Luckily, the numbers were reduced today, letting me get to an article on pseudoscience and why people believe. Why some people believe the things they do has always been a mystery to me, but the article got me thinking: why do I believe the things I believe? The answer turns out to be, because it suits me to. My beliefs comfort me, whether or not they are accurate. Unfortunately, my beliefs don’t always serve me well.
We all like to think we think the best thoughts. We all think our points of view are the best and most correct. Unfortunately, we can’t all be right. It’s a frustration, but it’s true.
We have beliefs about a variety of things. We have beliefs about alternative medicine and evolution; about capitalism and climate change; and about ourselves. We’re all convinced of the correctness of our positions.
We have closer to home beliefs as well, and if I’m a typical example, we don’t spend as much time analyzing those beliefs as we should. I never really took the time to figure out why I think about myself the way I do; what drives the thoughts that bounce around my brain.
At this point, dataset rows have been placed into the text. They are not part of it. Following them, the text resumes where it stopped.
Lemma cswap_spec p q b : point_ok p -> point_ok q -> (b = 0 \/ b = 1) -> cswap p q b = if b =? 0 then (p, q) else (q, p).
Proof.
  intros [[L0 _] [L1 _] [L2 _] [L3 _]] [[M0 _] [M1 _] [M2 _] [M3 _]] Hb. unfold cswap.
  rewrite !sel25519_spec by assumption. destruct p, q, Hb as [-> | ->]; reflexivity.
Qed.

Lemma point_add_ok p q : point_ok p -> point_ok q -> point_ok (add p q).
Proof. intros Hp Hq. apply (add_value p q Hp Hq). Qed.

Lemma of_le_bit s i : Forall is_u8 s -> 0 <= i -> scalar_bit s i = b2z (Z.testbit (of_le s) i).
Proof.
  intros Hs Hi. unfold scalar_bit. change 7 with (Z.ones 3). rewrite Z.land_ones by lia. change (2 ^ 3) with 8.
  replace (Z.testbit (of_le s) i) with (Z.testbit (getz s (i / 8) 0) (i mod 8)).
  - pose proof (Z.mod_pos_bound i 8 ltac:(lia)). change 1 with (Z.ones 1). rewrite Z.land_ones, <- Z.bit0_mod, Z.shiftr_spec by lia.
    rewrite Z.add_0_l. by destruct (Z.testbit _ _).
  - revert i Hi. induction Hs as [|a s Ha Hs IH]; intros i Hi.
    + cbn [of_le]. rewrite Z.testbit_0_l. unfold getz. destruct (i / 8 <? 0); [apply Z.testbit_0_l|]. destruct (Z.to_nat (i / 8)); apply Z.testbit_0_l.
    + cbn [of_le]. unfold is_u8 in Ha. destruct (Z.ltb_spec i 8).
      * rewrite Z.div_small, Z.mod_small by lia. change (getz (a :: s) 0 0) with a.
        rewrite <- (Z.mod_pow2_bits_low (a + 256 * of_le s) 8 i) by lia. f_equal. change (2 ^ 8) with 256.
        rewrite Z.mul_comm, Z_mod_plus_full, Z.mod_small by lia. done.
      * assert (E : i / 8 = (i - 8) / 8 + 1 /\ i mod 8 = (i - 8) mod 8).
        { replace i with (i - 8 + 1 * 8) at 1 3 by lia. rewrite Z_div_plus_full, Z_mod_plus_full by lia. done. }
        destruct E as [-> ->]. pose proof (Z.div_pos (i - 8) 8 ltac:(lia) ltac:(lia)) as Hd.
        replace (getz (a :: s) ((i - 8) / 8 + 1) 0) with (getz s ((i - 8) / 8) 0).
        -- rewrite IH by lia. replace (Z.testbit (a + 256 * of_le s) i) with (Z.testbit (Z.shiftr (a + 256 * of_le s) 8) (i - 8)).
           ++ f_equal. rewrite Z.shiftr_div_pow2 by lia. change (2 ^ 8) with 256.
              rewrite Z.mul_comm, Z_div_plus_full, Z.div_small by lia. done.
           ++ rewrite Z.shiftr_spec by lia. f_equal. lia.
        -- unfold getz. rewrite !(proj2 (Z.ltb_ge _ 0)) by lia. replace (Z.to_nat ((i - 8) / 8 + 1)) with (S (Z.to_nat ((i - 8) / 8))) by lia. done.
Qed.

Record pair_ok (r : point * point) : Prop := { po_fst : point_ok (fst r); po_snd : point_ok (snd r) }.

Lemma ladder_step_turn s i r : Forall is_u8 s -> 0 <= i -> pair_ok r ->
  ladder_step s i r = ladder_turn (of_le s) i r /\ pair_ok (ladder_turn (of_le s) i r).
Proof.
  intros Hs Hi [Hp Hq]. destruct r as [p q]. cbn [fst snd] in Hp, Hq. unfold ladder_step, ladder_turn. rewrite of_le_bit by assumption. cbn [fst snd].
  destruct (Z.testbit (of_le s) i); cbn [b2z].
  - rewrite (cswap_spec p q 1) by (assumption || (right; reflexivity)). change (1 =? 0) with false. cbv iota.
    pose proof (point_add_ok p q Hp Hq) as H1. pose proof (point_add_ok q q Hq Hq) as H2.
    rewrite cswap_spec by (assumption || (right; reflexivity)). change (1 =? 0) with false. cbv iota. exact (conj eq_refl (Build_pair_ok (_, _) H1 H2)).
  - rewrite (cswap_spec p q 0) by (assumption || (left; reflexivity)). change (0 =? 0) with true. cbv iota.
    pose proof (point_add_ok q p Hq Hp) as H1. pose proof (point_add_ok p p Hp Hp) as H2.
    rewrite cswap_spec by (assumption || (left; reflexivity)). change (0 =? 0) with true. cbv iota. exact (conj eq_refl (Build_pair_ok (_, _) H2 H1)).
Qed.

Lemma ladder_pair n q : point_ok q -> forall m, pair_ok (for_up m 0 (fun k => ladder_turn n (255 - k)) (Point gf0 gf1 gf1 gf0, q)).
Proof.
  intros Hq m. apply (for_up_inv (fun _ r => pair_ok r)).
  - split; [|exact Hq]. split; (split; [reflexivity|apply (bool_decide_unpack _); vm_compute; exact Logic.I]).
  - intros j r _ [H1 H2]. unfold ladder_turn. destruct (Z.testbit n (255 - j)); split; apply point_add_ok; assumption.
Qed.

Lemma multiply_ok n q : point_ok q -> point_ok (multiply n q).
Proof. intros Hq. apply (ladder_pair n q Hq 256%nat). Qed.

Lemma scalarmult_ladder s q : Forall is_u8 s -> point_ok q -> scalarmult q s = multiply (of_le s) q.
Proof.
  intros Hs Hq. unfold scalarmult, multiply.
  assert (H : forall m, (m <= 256)%nat -> for_up m 0 (fun k => ladder_step s (255 - k)) (Point gf0 gf1 gf1 gf0, q) =
    for_up m 0 (fun k => ladder_turn (of_le s) (255 - k)) (Point gf0 gf1 gf1 gf0, q)).
  { induction m as [|m IH]; intros Hm; [reflexivity|]. rewrite !for_up_last, IH by lia.
    exact (proj1 (ladder_step_turn s (255 - (0 + Z.of_nat m)) _ Hs ltac:(lia) (ladder_pair (of_le s) q Hq m))). }
  rewrite (H 256%nat (Nat.le_refl _)). reflexivity.
Qed.

(** ** The encoding *)

Lemma byte_all (f : Z -> bool) : forallb f (seqZ 0 256) = true -> forall x, is_u8 x -> f x = true.
Proof. intros H x Hx. rewrite forallb_forall in H. apply H, list_elem_of_In, elem_of_seqZ. unfold is_u8 in Hx. lia. Qed.

(** [y] with the parity of [x] above it, both affine and least. *)
Definition encoding (x y : Z) : list Z := le 32 (y mod P + 2 ^ 255 * ((x mod P) mod 2)).

Lemma of_le_snoc l w : of_le (l ++ [w]) = of_le l + 256 ^ lenz l * w.
Proof. unfold lenz. induction l as [|a l IH]; [cbn; lia|]. cbn [app of_le length]. rewrite IH, Nat2Z.inj_succ, Z.pow_succ_r by lia. lia. Qed.

(** The bit the code puts on the last byte. *)
Lemma sign_bit v b : 0 <= v < P -> 0 <= b < 2 ->
  setz (le 32 v) 31 (Z.lxor (getz (le 32 v) 31 0) (u8 (Z.shiftl b 7))) = le 32 (v + 2 ^ 255 * b).
Proof.
  intros Hv Hb.
  set (r := le 32 v). assert (Hr : Forall is_u8 r) by apply le_bytes. assert (Hlr : length r = 32%nat) by apply le_length.
  assert (Ev : of_le r = v) by (unfold r; rewrite of_le_le; apply Z.mod_small; change (8 * Z.of_nat 32) with 256; unfold P in Hv; lia).
  assert (H31 : is_u8 (getz r 31 0)) by (apply (getz_Forall is_u8); [exact Hr|unfold is_u8; lia]).
  destruct (lookup_lt_is_Some_2 r 31 ltac:(lia)) as [t Ht]. assert (Et : getz r 31 0 = t) by (change 31 with (Z.of_nat 31); apply (getz_nat _ _ _ _ Ht)).
  rewrite Et in *. assert (Esplit : r = take 31 r ++ [t]) by (rewrite <- (take_S_r _ _ _ Ht), firstn_all2 by lia; reflexivity).
  assert (Hofapp : forall l w, length l = 31%nat -> of_le (l ++ [w]) = of_le l + 2 ^ 248 * w) by (intros l w Hl; rewrite of_le_snoc; unfold lenz; by rewrite Hl).
  assert (Hl31 : length (take 31 r) = 31%nat) by (rewrite length_take; lia).
  assert (Hlow : 0 <= of_le (take 31 r) < 2 ^ 248).
  { pose proof (of_le_range (take 31 r) (list.Forall_take _ _ _ Hr)) as H. unfold lenz in H. rewrite Hl31 in H. exact H. }
  assert (Ht7 : t < 128) by (rewrite <- Ev, Esplit, Hofapp in Hv by exact Hl31; unfold P in Hv; lia).
  assert (Hx : Z.lxor t (u8 (Z.shiftl b 7)) = t + 128 * b /\ is_u8 (t + 128 * b)).
  { split; [|unfold is_u8 in *; lia]. assert (b = 0 \/ b = 1) as [-> | ->] by lia.
    - rewrite Z.lxor_0_r. lia.
    - change (u8 (Z.shiftl 1 7)) with 128.
      pose proof (byte_all (fun t => implb (t <? 128) (Z.lxor t 128 =? t + 128 * 1)) ltac:(vm_compute; reflexivity) t H31) as E.
      cbv beta in E. rewrite (proj2 (Z.ltb_lt t 128) Ht7) in E. cbn [implb] in E. apply Z.eqb_eq in E. exact E. }
  destruct Hx as [Hx Hxu]. rewrite Hx.
  assert (Eset : setz r 31 (t + 128 * b) = take 31 r ++ [t + 128 * b]).
  { rewrite Esplit at 1. change 31 with (Z.of_nat 31). rewrite setz_nat, insert_app_r_alt by lia. rewrite Hl31. reflexivity. }
  rewrite Eset. set (w := take 31 r ++ [t + 128 * b]).
  assert (Hw : Forall is_u8 w) by (apply list.Forall_app; split; [by apply list.Forall_take|by apply list.Forall_singleton]).
  assert (Hlw : length w = 32%nat) by (unfold w; rewrite length_app, Hl31; reflexivity).
  rewrite <- (le_of_le w Hw), Hlw. f_equal. unfold w. rewrite Hofapp by exact Hl31.
  assert (Ev' : v = of_le (take 31 r) + 2 ^ 248 * t) by (rewrite <- Ev, Esplit at 1; apply Hofapp; exact Hl31). lia.
Qed.

Lemma pack_value p : point_ok p ->
  pack p = encoding (ev (p0 p) * ev (p2 p) ^ (P - 2)) (ev (p1 p) * ev (p2 p) ^ (P - 2)).
Proof.
  intros [R0 R1 R2 _]. unfold pack, encoding. destruct (inv25519_spec _ R2) as [Hi Ei].
  destruct (gfM_red _ _ R0 Hi) as [Hx Ex]. destruct (gfM_red _ _ R1 Hi) as [Hy Ey].
  rewrite Ei in Ex, Ey. rewrite (pack_feq _ _ (red_62 _ Hy) Ey), (par25519_spec _ (red_62 _ Hx)), (feq_mod _ _ Ex).
  generalize (ev (p0 p) * ev (p2 p) ^ (P - 2)), (ev (p1 p) * ev (p2 p) ^ (P - 2)). clear. intros x y.
  pose proof (Z.mod_pos_bound (x mod P) 2 ltac:(lia)) as Hb. pose proof (Z.mod_pos_bound y P ltac:(done)) as Hy.
  exact (sign_bit _ _ Hy Hb).
Qed.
For instance, I have a variety of thoughts about my physical person. The thoughts help drive my eating disorder. I believe that I’m overweight. I believe that I suffer in comparison to pretty much everyone else on an appearance level. I believe I have bad hair, and an unattractive face, and poor taste in clothes. Pretty much all my thoughts about myself are negative.
I argue with them cognitively. I contradict the things I say to myself. But that’s not the same thing as drilling down to the core belief(s) fueling the opinions and challenging them. To not do so is like bailing out a sinking boat without bothering to fix the leak. Ultimately, you’ll end up preserving the status quo.
It’s hard to accept the idea that many of my basic beliefs are flawed. Rejecting individual thoughts is easier; when I think about identifying and addressing the beliefs I have, my chest starts to hurt. It’s anxiety-provoking, poking at your basic makeup. I don’t like to admit that there’s a chance that I’m human and my thoughts suffer from bias.
Still, one of my beliefs about myself is that I’m open-minded and willing to accept new ideas. So, I guess this means a more in-depth self-analysis, to find out what I really believe about myself as a person.
I discovered, recently, that I can’t really explain myself. I’m not entirely sure who I am. I don’t have a complete picture. I realized that when I came across an article that suggested identifying your strengths and weaknesses. I was stumped. And if I can’t explain myself, then I can’t really claim to know myself. If you can’t define something, then you really don’t understand it.
I’m not entirely sure where to start, but I suspect continuing to work on that strength and weakness list is a good idea. It will help me find out where I should be digging. It will help me figure out that beliefs that drive the thoughts that hold me down and back. It has suited me, in some ways to hold onto them. What we know is comfortable and easy.
Analysis and change can only happen when we decide we want more for ourselves.